Already, the federal government, with the support of Washington’s Democratic Senator Patty Murray, has taken some steps to address the issues that plague the insurance market and healthcare system. At the end of 2020, Congress enacted a law that beginning in 2022 will protect consumers from surprise bills. And now, Congresswoman Jaime Herrera Beutler, a Republican representing Southwest Washington, and Democratic California Rep. Katie Porter are looking to take steps to protect new mothers from the harm of surprise billing, with a

push for federal legislation to simplify the health-insurance enrollment process for newborns, including creating a standard 30-day coverage period under a mother’s health insurance plan, and a 60-day period to enroll a newborn in their own plan. A worthy plan that Sen. Murray should sign on to, given her support for ending surprising billing practices.

Beyond that, the state of Washington has some of the strongest statewide surprise billing rules in the entire country, with a new law on the books last year banning balance billing; executive orders banning surprise billing and lab fees for COVID-19 tests and vaccines; and a law prohibiting the sale of medical debt to a collection agency for 120 days, and reporting of debt to credit bureaus for 180 days.

The rest of the country has trailed behind Washington. Over the last year, even though COVID-19 testing and treatment is required by federal law to be covered, insurers have been finding loopholes to saddle patients with surprise bills, a practice that the federal government and regulators need to work to stop.

There have been stories in nearly every state of the surprise bills. From the $52,000 charge in Pennsylvania for an air-ambulance ride, to the $4,000 charge for accidentally seeing out-of-network doctors at an in-network facility in Texas, Americans far and wide are impacted by surprise bills and the toxic collection practices that come with them: 35 percent of Americans have reported that they or a loved one received a surprise bill, while 20 percent of nonprofit hospitals will sue for non-payment.

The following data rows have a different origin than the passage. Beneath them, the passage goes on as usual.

(** * DataTable: a query layer over a tabular frame

    Shallow embedding of [src/DataTable/utils.py] and
    [src/DataTable/DataTable.py], and the properties of the query engine
    (validation, filtering, delete, edit, max, save) established on it.

    Layout:
    - [Py]      Python values, dictionaries with insertion order, exceptions,
                and the order in which a run walks its sets;
    - [Utils]   utils.py ([extract_match], [are_contained], [assertion]);
    - [Pandas]  the operations of the storage engine that DataTable.py calls;
    - [Table]   the DataTable class: object state, a state-and-exception
                monad, and the methods;
    - [Text], [Paths], [Rendering]  strings as Python handles them, the
                path and file helpers of utils.py, and [to_string] over the
                text that the storage engine renders;
    - the lemmas and theorems, for every order in which sets are walked;
    - the theorems at work on examples, under one such order. *)

From Stdlib Require Import ZArith String Ascii List Bool Lia.
From stdpp Require Import gmap strings list.

Local Open Scope string_scope.
Local Open Scope list_scope.

(* ===================================================================== *)
(** * Python values and dictionaries *)
(* ===================================================================== *)

Module Py.

(** A cell of the table: a number, a string, or the missing-value marker
    (numpy's nan).  Numbers are integers; floating point is not modelled:
    a number stands for its value, whichever numeric type of Python or of
    the engine carries it.  The engine keeps the numbers of a column that
    holds nan as floats; that leaves an integer up to 2^53 in size its
    value and rounds a larger one, which the model does not show. *)
Inductive value : Type :=
| VInt (z : Z)
| VStr (s : string)
| VNaN.

#[global] Instance value_eq_dec : EqDecision value.
Proof. solve_decision. Defined.

(** [a == b] on cells.  nan compares unequal to everything, itself
    included; a number never equals a string. *)
Definition py_eq (a b : value) : bool :=
  match a, b with
  | VInt x, VInt y => (x =? y)%Z
  | VStr s, VStr t => String.eqb s t
  | _, _ => false
  end.

(** [a != b] is the negation of [a == b] (so [nan != nan] holds). *)
Definition py_ne (a b : value) : bool := negb (py_eq a b).

(** The exceptions that the modelled code can raise. *)
Inductive exn : Type :=
| TypeError
| ValueError
| AssertionError
| KeyError
| AttributeError.

#[global] Instance exn_eq_dec : EqDecision exn.
Proof. solve_decision. Defined.

(** What a call does: return a value or raise. *)
Inductive outcome (A : Type) : Type :=
| Return (a : A)
| Raise (e : exn).
Arguments Return {A} a.
Arguments Raise {A} e.
Definition parse_nutritional_data (llm_response : string) : result Nutrition :=
  let numbers := Regex.findall llm_response in
  if (length numbers <? 4)%nat then
    Raise (ValueError (MsgExpected4 (length numbers) numbers))
  else
    let body :=
      n0 <-? index numbers 0; p <-? Float.float n0;
      n1 <-? index numbers 1; c <-? Float.float n1;
      n2 <-? index numbers 2; f <-? Float.float n2;
      n3 <-? index numbers 3; k <-? Float.float n3;
      Ok (mkNutrition p c f k) in
    match body with
    | Ok n => Ok n
    | Raise (ValueError m) => Raise (ValueError (MsgFailedToParse m))
    | Raise (IndexError m) => Raise (ValueError (MsgFailedToParse m))
    | Raise e => Raise e
    end.

(** ** JSON values with the operations Python applies to them *)

#[warnings="-register-all"] Inductive json : Type :=
| JNull
| JBool (b : bool)
| JNum (q : Q)
| JStr (s : string)
| JArr (l : list json)
| JObj (items : list (string * json)).

(** The items of a dictionary in insertion order; a key is looked up at its
    first item (the keys of a dictionary are distinct). *)
Fixpoint assoc (k : string) (items : list (string * json)) : option json :=
  match items with
  | [] => None
  | (k', v) :: rest => if bool_decide (k = k') then Some v else assoc k rest
  end.
Definition files (path : string) : option ndarray :=
  if String.eqb path "iris.csv" then Some iris_csv
  else if String.eqb path "datasets-uci-breast-cancer.csv"
       then Some breast_cancer_csv
  else if String.eqb path "horse-colic.csv" then Some horse_colic_csv
  else if String.eqb path "pima-indians-diabetes.csv" then Some pima_csv
  else None.

Definition no_files (path : string) : option ndarray := None.

(** A horse colic file with a word where a number is expected. *)
Definition bad_files (path : string) : option ndarray :=
  if String.eqb path "horse-colic.csv"
  then Some {| ncols := 28;
               rows := [ (Str "two" :: repeat (Num 1) 26 ++ [Num 2])%list ] |}
  else None.

(** Feature tables for the missing-value steps: one whose first entry is
    NaN already, one whose first column holds nothing but the sentinel,
    and one with a sentinel among numbers. *)
Definition table_with_nan : ndarray :=
  {| ncols := 1; rows := [ [NaN]; [Num 1]; [Num 3] ] |}.

Definition table_with_empty_column : ndarray :=
  {| ncols := 2; rows := [ [Str "?"; Num 1]; [Str "?"; Num 2] ] |}.

Definition table_with_sentinel : ndarray :=
  {| ncols := 2; rows := [ [Str "?"; Str "1"]; [Num 3; Str "2"] ] |}.

End Demo.

(* ===================================================================== *)
(** ** The notions the stated properties use *)
(* ===================================================================== *)

Module Stated.
Import Py Numpy Sklearn Notebook.

(** The number of indices [i] at which [y[i] == p[i]]. *)
Definition matching (y p : list value) : nat :=
  List.length (filter (fun i => py_eqb (nth i y NaN) (nth i p NaN))
                      (seq 0 (List.length p))).

(** 1 where a pair agrees, 0 where it does not. *)
Definition indicator (pr : value * value) : Q :=
  if py_eqb (fst pr) (snd pr) then 1%Q else 0%Q.

(** A count as a rational. *)
Definition Qnat (n : nat) : Q := inject_Z (Z.of_nat n).

(** The sum of a list of rationals. *)
Definition Qsum (l : list Q) : Q := fold_right Qplus 0%Q l.

(** The number of distinct strings of a column. *)
Definition n_distinct (y : list string) : nat :=
  List.length (nodup string_dec y).

(** A row is one-hot: every entry is 0 or 1, and exactly one entry is 1. *)
Definition binary (v : value) : Prop := v = Num 0 \/ v = Num 1.

Definition ones (r : list value) : nat :=
  List.length (filter (fun v => py_eqb v (Num 1)) r).

Definition one_hot (n : nat) (r : list value) : Prop :=
  List.length r = n /\ Forall binary r /\ ones r = 1%nat.
(** * Echo Chamber: arithmetic-progression predictor with a prediction history

    A shallow embedding of the [EchoChamber] class and of the built-in tests
    of [EchoChamberUI] (echo-chamber/index.js), and of the request handlers
    of the web server (echo-chamber/server.js).

    - JavaScript numbers are IEEE 754 binary64 values: [spec_float] of the
      Standard Library with [prec = 53] and [emax = 1024]; [-], [+] and [===]
      on numbers are [SFsub], [SFadd] and [SFeqb].
    - The instance fields [echoMemories] and [predictionCount] are threaded
      explicitly: a method takes the instance and returns its result together
      with the instance afterwards.
    - [new Date().toLocaleTimeString()] is an input of [predictNext].
    - An array is the list of its elements (no holes), as JSON bodies, the
      console parser and the literals of the test suite produce them.
    - The template literal of the success message is kept as a constructor
      holding the number, not rendered to text.
    - [predictionCount] holds a small non-negative integer (an array has fewer
      than 2^32 elements, far below 2^53 where doubles stop being exact), so it
      is a [Z]. *)

From Stdlib Require Import ZArith List Ascii String Bool Lia SpecFloat.
Import ListNotations.

Local Open Scope string_scope.
Local Open Scope list_scope.

(** ** JavaScript values *)

Module JS.

Definition number : Type := spec_float.

Definition prec : Z := 53.
Definition emax : Z := 1024.

Definition NaN : number := S754_nan.
Definition Infinity : number := S754_infinity false.

(** [x - y], [x + y] and [x === y] on numbers. *)
Definition sub (x y : number) : number := SFsub prec emax x y.
Definition add (x y : number) : number := SFadd prec emax x y.
Definition strict_eq (x y : number) : bool := SFeqb x y.

(** An integer literal such as [3] or [-2]. *)
Definition of_Z (z : Z) : number := binary_normalize prec emax z 0 false.

Definition is_nan (x : number) : bool :=
  match x with S754_nan => true | _ => false end.

(** A finite number: neither NaN nor an infinity. *)
Definition is_finite (x : number) : bool :=
  match x with
  | S754_zero _ | S754_finite _ _ _ => true
  | S754_infinity _ | S754_nan => false
  end.

#[warnings="-register-all"] Inductive value : Type :=
| Undefined
| Null
| Boolean (b : bool)
| Number (n : number)
| String (s : string)
| Array (elems : list value)
| Object (fields : list (string * value)).

Definition typeof (v : value) : string :=
  match v with
  | Undefined => "undefined"
  | Boolean _ => "boolean"
  | Number _ => "number"
  | String _ => "string"
  | Null | Array _ | Object _ => "object"
  end.

(** [Array.isArray(v)] *)
Definition isArray (v : value) : bool :=
  match v with Array _ => true | _ => false end.

(** [!v] is false exactly on the truthy values. *)
Definition truthy (v : value) : bool :=
  match v with
  | Undefined | Null => false
  | Boolean b => b
  | Number n =>
      match n with
      | S754_zero _ | S754_nan => false
      | _ => true
      end
  | String s => negb (String.eqb s "")
  | Array _ | Object _ => true
  end.

End JS.

Import JS.

(** ** The EchoChamber class *)

Record ValidationResult : Type := {
  isValid : bool;
  difference : option number;     (* [None]: null (or undefined) *)
  v_message : string
}.

(** The message of a prediction: the validation's message on failure, the
    template literal of [predictNext] on success. *)
Inductive message : Type :=
| Text (s : string)
| NextNumberIs (n : number).
    (* `✓ The next number in the sequence is: ${n}` *)

Record Prediction : Type := {
  success : bool;
  nextNumber : option number;         (* [None]: null *)
  commonDifference : option number;   (* [None]: the key is absent *)
  p_message : message
}.

Record Memory : Type := {
  sequence : list value;
  m_nextNumber : number;
  m_commonDifference : option number;
  timestamp : string;
  predictionIndex : Z
}.

Record EchoChamber : Type := {
  echoMemories : list Memory;
  predictionCount : Z
}.

(** [new EchoChamber()] *)
Definition new_EchoChamber : EchoChamber :=
  {| echoMemories := []; predictionCount := 0 |}.

Definition msg_not_array : string := "❌ Error: Input must be an array".
Definition msg_too_short : string :=
  "❌ Error: Sequence must contain at least 2 numbers".
Definition msg_not_numbers : string :=
  "❌ Error: All elements must be valid numbers".
Definition msg_not_arithmetic : string :=
  "❌ Error: This is not an arithmetic progression. The differences between consecutive numbers are not constant.".
Definition msg_valid : string := "✓ Valid arithmetic progression detected!".

Definition invalid (msg : string) : ValidationResult :=
  {| isValid := false; difference := None; v_message := msg |}.

(** [typeof num === 'number' && !isNaN(num)]; [isNaN] is only reached on a
    number, where it is [is_nan]. *)
Definition valid_number (num : value) : bool :=
  String.eqb (typeof num) "number" &&
  match num with
  | Number n => negb (is_nan n)
  | _ => false
  end.

(** The elements of an array that are numbers.  Behind the [every] guard of
    [validateSequence] these are all the elements ([numbers_map_Number]). *)
Fixpoint numbers (elems : list value) : list number :=
  match elems with
  | [] => []
  | Number n :: rest => n :: numbers rest
  | _ :: rest => numbers rest
  end.

(** The loop [for (i = 1; i < length; i++) differences.push(s[i] - s[i-1])]. *)
Fixpoint differences (s : list number) : list number :=
  match s with
  | prev :: (cur :: _) as rest => sub cur prev :: differences rest
  | _ => []
  end.

(** [d === firstDifference], where [firstDifference] is [undefined] when the
    list of differences is empty. *)
Definition same_as (firstDifference : option number) (d : number) : bool :=
  match firstDifference with
  | Some f => strict_eq d f
  | None => false
  end.

(** The elements of an array, as [sequence.every], [sequence[i]] and
    [[...sequence]] read them. *)
Definition spread (sequence : value) : list value :=
  match sequence with
  | Array elems => elems
  | _ => []
  end.

(** [validateSequence(sequence)] *)
Definition validateSequence (sequence : value) (this : EchoChamber)
  : ValidationResult * EchoChamber :=
  (if negb (isArray sequence) then invalid msg_not_array
   else
     let elems := spread sequence in
     if (List.length elems <? 2)%nat then invalid msg_too_short
     else if negb (forallb valid_number elems) then invalid msg_not_numbers
     else
       let diffs := differences (numbers elems) in
       let firstDifference := nth_error diffs 0 in
       let isArithmetic := forallb (same_as firstDifference) diffs in
       if negb isArithmetic then invalid msg_not_arithmetic
       else {| isValid := true;
               difference := firstDifference;
               v_message := msg_valid |},
   this).

(** [sequence[sequence.length - 1] + validation.difference]; an operand that
    is [undefined] makes the sum NaN. *)
Definition last_plus (s : list number) (d : option number) : number :=
  match nth_error s (List.length s - 1), d with
  | Some l, Some d => add l d
  | _, _ => NaN
  end.

(** [predictNext(sequence)]; [now] is [new Date().toLocaleTimeString()]. *)
Definition predictNext (sequence : value) (now : string) (this : EchoChamber)
  : Prediction * EchoChamber :=
  let (validation, this) := validateSequence sequence this in
  if negb (isValid validation) then
    ({| success := false;
        nextNumber := None;
        commonDifference := None;
        p_message := Text (v_message validation) |}, this)
  else
    let next := last_plus (numbers (spread sequence)) (difference validation) in
    let memory := {| sequence := spread sequence;
                     m_nextNumber := next;
                     m_commonDifference := difference validation;
                     timestamp := now;
                     predictionIndex := predictionCount this + 1 |} in
    ({| success := true;
        nextNumber := Some next;
        commonDifference := difference validation;
        p_message := NextNumberIs next |},
     {| echoMemories := echoMemories this ++ [memory];
        predictionCount := predictionCount this + 1 |}).
Lemma true_div_same n : 0 < n -> true_div n n = 1%float.
Proof.
  intros H. unfold true_div.
  destruct (Z.leb_spec n 0); [lia|]. cbn [orb].
  rewrite Z.sub_diag. change (0 - 52) with (-52). change (0 - 53) with (-53).
  cbn [Z.leb Z.compare Z.opp].
  assert (E : n * 2 ^ 52 / n = 2 ^ 52) by (rewrite Z.mul_comm; apply Z.div_mul; lia).
  assert (M : (n * 2 ^ 52) mod n = 0) by (rewrite Z.mul_comm; apply Z.mod_mul; lia).
  rewrite E. change (2 ^ 52 <? 2 ^ 52) with false. cbv iota.
  cbn [Z.leb Z.compare Z.opp]. rewrite E, M.
  change (2 * 0) with 0.
  destruct (Z.ltb_spec n 0); [lia|].
  destruct (Z.eqb_spec 0 n); [lia|]. cbn [orb andb].
  vm_compute. reflexivity.
Qed.

(** Traffic in which none of the five patterns occurs, in the first 100
    bytes of the first 1000 packets read as lower-case ASCII, gets exactly
    the classical bound 2.0; and traffic in which one pattern and no other
    occurs gets exactly 2.1, however many packets carry it. *)
Theorem entanglement_witness_of_one_keyword packets pattern :
  (forall p, In p (firstn 1000 packets) ->
             keywords_in p = [] \/ keywords_in p = [pattern]) ->
  _compute_entanglement_witness packets
  = if forallb (fun p => match keywords_in p with [] => true | _ => false end)
         (firstn 1000 packets)
    then 2%float
    else 0x1.0cccccccccccdp+1%float.
Proof.
  intros H. unfold _compute_entanglement_witness, count_patterns.
  assert (Hinv : forall l d,
             (forall p, In p l -> keywords_in p = [] \/ keywords_in p = [pattern]) ->
             d = [] \/ (exists n, 0 < n /\ d = [(pattern, n)]) ->
             let d' := fold_left
                         (fun patterns packet =>
                            fold_left
                              (fun patterns pattern =>
                                 if contains (data_str packet) pattern
                                 then increment pattern patterns else patterns)
                              common_patterns patterns) l d in
             (d' = d
              /\ forallb (fun p => match keywords_in p with [] => true | _ => false end)
                   l = true)
             \/ (exists n, 0 < n /\ d' = [(pattern, n)]
                 /\ (d = []
                     -> forallb (fun p => match keywords_in p with
                                          | [] => true | _ => false end) l
                        = false))).
  { induction l as [|p l IH]; intros d Hl Hd; cbv zeta.
    - left. split; reflexivity.
    - cbn [fold_left forallb]. rewrite count_in_packet.
      fold (keywords_in p).
      destruct (Hl p (or_introl eq_refl)) as [Hk|Hk]; rewrite Hk; cbn [fold_left].
      + destruct (IH d (fun p' Hp' => Hl p' (or_intror Hp')) Hd) as [[E F]|[n [Hn [E F]]]].
        * left. split; assumption.
        * right. exists n. repeat split; assumption.
      + assert (Hd' : exists m, 0 < m /\ increment pattern d = [(pattern, m)]).
        { destruct Hd as [->|[m [Hm ->]]].
          - exists 1. split; [lia | reflexivity].
          - exists (m + 1). split; [lia|]. cbn [increment].
            destruct (list_eq_dec Byte.byte_eq_dec pattern pattern);
              [reflexivity | contradiction]. }
        destruct Hd' as [m [Hm Hd']].
        destruct (IH (increment pattern d) (fun p' Hp' => Hl p' (or_intror Hp'))
                    (or_intror (ex_intro _ m (conj Hm Hd'))))
          as [[E F]|[n [Hn [E F]]]].
        * right. exists m. rewrite E. repeat split; assumption.
        * right. exists n. repeat split; assumption. }
  destruct (Hinv (firstn 1000 packets) [] H (or_introl eq_refl))
    as [[E F]|[n [Hn [E F]]]]; cbv zeta in E.
  - rewrite E, F. reflexivity.
  - rewrite E, (F eq_refl). cbn [map snd fold_left].
    change (0 + n) with n.
    destruct (Z.ltb_spec 0 n); [|lia].
    rewrite true_div_same by assumption.
    vm_compute. reflexivity.
Qed.

(** Five packets that say LOGIN after a byte that is not ASCII, then a
    packet of zeros. *)
Lemma entanglement_witness_of_one_keyword_witness :
  _compute_entanglement_witness
    (repeat login_packet 5 ++ [new_packet (repeat Byte.x00 40) 0%float])
  = if forallb (fun p => match keywords_in p with [] => true | _ => false end)
         (firstn 1000
            (repeat login_packet 5 ++ [new_packet (repeat Byte.x00 40) 0%float]))
    then 2%float
    else 0x1.0cccccccccccdp+1%float.
Proof.
  apply (entanglement_witness_of_one_keyword _ (list_byte_of_string "login"%string)).
  intros p Hp. cbn [repeat app firstn] in Hp.
  repeat (destruct Hp as [<-|Hp]; [vm_compute; auto|]).
  destruct Hp.
Defined.
Lemma sample_ok : okRequest sampleSchema sampleArgs sampleStore sampleRequest.
Proof.
  unfold okRequest, okDocument.
  eexists _, _, _. split; [reflexivity|]. split; [|split; reflexivity].
  eexists _, _, _, _, _. split_and!; try reflexivity.
  apply Forall_cons_2; [|apply Forall_nil_2].
  eexists _, _, _, _, _, _. split_and!; try reflexivity.
  apply Forall_cons_2; [|apply Forall_cons_2; [|apply Forall_nil_2]].
  - eexists. split; [reflexivity|]. intros _.
    eexists _, _, _, _, _, _, _. split_and!; try reflexivity.
    repeat apply Forall_cons_2; try apply Forall_nil_2.
    + intros v [= <-]. split; [done|]. by eexists.
    + intros v [= <-]. split; [done|]. by eexists.
    + intros v [=].
  - eexists. split; [reflexivity|]. intros [=].
Qed.

(** ** The two properties of the transform *)





(** ** The nodes and values the transform makes *)

Lemma typeNode_mono (h h' : Heap) (type : InputType) (node : Val) :
  h `prefix_of` h' → typeNode h type node → typeNode h' type node.
Proof.
  intros Hpre. revert node.
  induction type as [ofType IH|ofType IH|name|name|name]; intros node; simpl.
  - intros (l & inner & -> & Hl & Hinner). exists l, inner.
    split_and!; [done|by eapply prefix_lookup_Some|by apply IH].
  - intros (l & inner & -> & Hl & Hinner). exists l, inner.
    split_and!; [done|by eapply prefix_lookup_Some|by apply IH].
  - intros (l & ln & -> & Hl & Hln). exists l, ln.
    split_and!; [done|by eapply prefix_lookup_Some..].
  - intros (l & ln & -> & Hl & Hln). exists l, ln.
    split_and!; [done|by eapply prefix_lookup_Some..].
  - intros (l & ln & -> & Hl & Hln). exists l, ln.
    split_and!; [done|by eapply prefix_lookup_Some..].
Qed.

Lemma typeNode_kind (h : Heap) (type : InputType) (node : Val) :
  typeNode h type node →
  getProp node "kind" h = Some (VString (astKind type), h).
Proof.
  destruct type; simpl.
  1,2: intros (l & inner & -> & Hl & _); by rewrite (getProp_ref _ _ _ _ Hl).
  all: intros (l & ln & -> & Hl & _); by rewrite (getProp_ref _ _ _ _ Hl).
Qed.

Lemma typeToAst_typeNode (type : InputType) :
  ∀ (h : Heap) v h',
    typeToAst type h = Some (v, h') →
    h `prefix_of` h' ∧ typeNode h' type v ∧ validType type.
Proof.
  induction type as [ofType IH|ofType IH|name|name|name]; intros h v h' Hrun;
    simpl in Hrun.
  - apply bind_Some in Hrun as (inner & h1 & Hinner & Hrun).
    destruct (IH _ _ _ Hinner) as (Hpre & Hnode & Hvalid).
    apply bind_Some in Hrun as (kind & h2 & Hkind & Hrun).
    rewrite (typeNode_kind _ _ _ Hnode) in Hkind. injection Hkind as <- <-.
    case_decide as Hk; [|done].
    apply alloc_Some in Hrun as (-> & Hpre' & Hcell).
    split_and!.
    + by etrans.
    + simpl. eexists _, inner. split_and!; [done|done|].
      by eapply typeNode_mono.
    + simpl. split; [|done].
      destruct ofType; try done.
      destruct Hk as [[=]|[=]].
  - apply bind_Some in Hrun as (inner & h1 & Hinner & Hrun).
    destruct (IH _ _ _ Hinner) as (Hpre & Hnode & Hvalid).
    apply alloc_Some in Hrun as (-> & Hpre' & Hcell).
    split_and!; [by etrans| |done].
    simpl. eexists _, inner. split_and!; [done|done|].
    by eapply typeNode_mono.
  - apply bind_Some in Hrun as (nm & h1 & Hname & Hrun).
    apply alloc_Some in Hname as (-> & Hpre & Hcell).
    apply alloc_Some in Hrun as (-> & Hpre' & Hcell').
    split_and!; [by etrans| |done].
    simpl. eexists _, _. split_and!; [done|done|].
    by eapply prefix_lookup_Some.
  - apply bind_Some in Hrun as (nm & h1 & Hname & Hrun).
    apply alloc_Some in Hname as (-> & Hpre & Hcell).
    apply alloc_Some in Hrun as (-> & Hpre' & Hcell').
    split_and!; [by etrans| |done].
    simpl. eexists _, _. split_and!; [done|done|].
    by eapply prefix_lookup_Some.
  - apply bind_Some in Hrun as (nm & h1 & Hname & Hrun).
    apply alloc_Some in Hname as (-> & Hpre & Hcell).
    apply alloc_Some in Hrun as (-> & Hpre' & Hcell').
    split_and!; [by etrans| |done].
    simpl. eexists _, _. split_and!; [done|done|].
    by eapply prefix_lookup_Some.
Qed.

(** X7. [typeToAst] returns for exactly the types in which no non-null
    wrapper is directly around another one, and throws for the others. The
    node it returns is new and mirrors the type wrapper by wrapper, down to
    a named-type node with the name of the innermost type. *)
Theorem typeToAst_spec (type : InputType) (h : Heap) :
  (validType type →
   ∃ node h', typeToAst type h = Some (node, h') ∧
              h `prefix_of` h' ∧ typeNode h' type node) ∧
  (¬ validType type → typeToAst type h = None) ∧
  (∀ ofType, typeToAst (GraphQLNonNull (GraphQLNonNull ofType)) h = None).
Proof.
  assert (Hnone : ∀ t, ¬ validType t → typeToAst t h = None).
  { intros t Hnot.
    destruct (typeToAst t h) as [[v h']|] eqn:Hrun; [|done].
    by apply typeToAst_typeNode in Hrun as (_ & _ & ?). }
  split_and!.
  - intros Hvalid.
    destruct (typeToAst_total type Hvalid h) as (v & h' & Hrun & _).
    exists v, h'. split; [done|].
    by apply typeToAst_typeNode in Hrun as (? & ? & _).
  - apply Hnone.
  - intros ofType. apply Hnone. simpl. tauto.
Qed.

Lemma argumentNode_mono (h h' : Heap) key variable node :
  h `prefix_of` h' →
  argumentNode h key variable node → argumentNode h' key variable node.
Proof.
  intros Hpre (l & n & v & vn & -> & H1 & H2 & H3 & H4).
  exists l, n, v, vn. split_and!; [done|by eapply prefix_lookup_Some..].
Qed.

Lemma definitionNode_mono (h h' : Heap) variable type node :
  h `prefix_of` h' →
  definitionNode h variable type node → definitionNode h' variable type node.
Proof.
  intros Hpre (l & v & vn & t & -> & H1 & H2 & H3 & H4).
  exists l, v, vn, t.
  split_and!; [done|by eapply prefix_lookup_Some..|by eapply typeNode_mono].
Qed.

Lemma holds_mono (h h' : Heap) (d : ArgValue) :
  h `prefix_of` h' → ∀ v, holds h d v → holds h' d v.
Proof.
  intros Hpre. revert d. fix IH 1.
  intros [| | | | |items|props] v; simpl; try done.
  - intros (l & vs & -> & Hl & Hall). exists l, vs.
    split_and!; [done|by eapply prefix_lookup_Some|].
    clear Hl. revert vs Hall.
    induction items as [|d items IHitems]; intros [|v vs]; try done.
    intros [Hd Hrest]. split; [by apply IH|by apply IHitems].
  - intros (l & ps & -> & Hl & Hall). exists l, ps.
    split_and!; [done|by eapply prefix_lookup_Some|].
    clear Hl. revert ps Hall.
    induction props as [|[k d] props IHprops]; intros [|[k' v] ps]; try done.
    intros (Hk & Hd & Hrest). split_and!; [done|by apply IH|by apply IHprops].
Qed.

Only 17 states have surprise-billing laws that are stronger than the federal guidance – Washington being one of them – so it’s on Congress and the White House to fill the gap. More needs to be done to ensure transparency in billing and end balance billing. By 2022, there should be strong rules and oversight in place to protect consumers from surprise billing, however, consumers will still have to be vigilant against hospitals that conduct financially toxic debt collection practices against patients.

Washington can serve as a roadmap for further changes at the federal level, particularly around debt collection. And the federal government can continue to push for changes to protect all Americans, including the parents of newborns, from the harmful effects of surprise billing. Vaccines are being administered in record numbers, states are beginning to offer vaccines to all of their residents, and this pandemic will end. What matters next is how our nation’s healthcare system responds to the fault lines that have been made even more clear. Common sense reforms are necessary, and at the top of that list needs to be a focus on reducing out-of-pocket-costs, chiefly with more changes and more accountability around surprise billing.

David Hall is the President of TRIO, an independent, not-for-profit, international organization committed to improving the quality of life of transplant candidates, recipients, their families and the families of organ and tissue donors.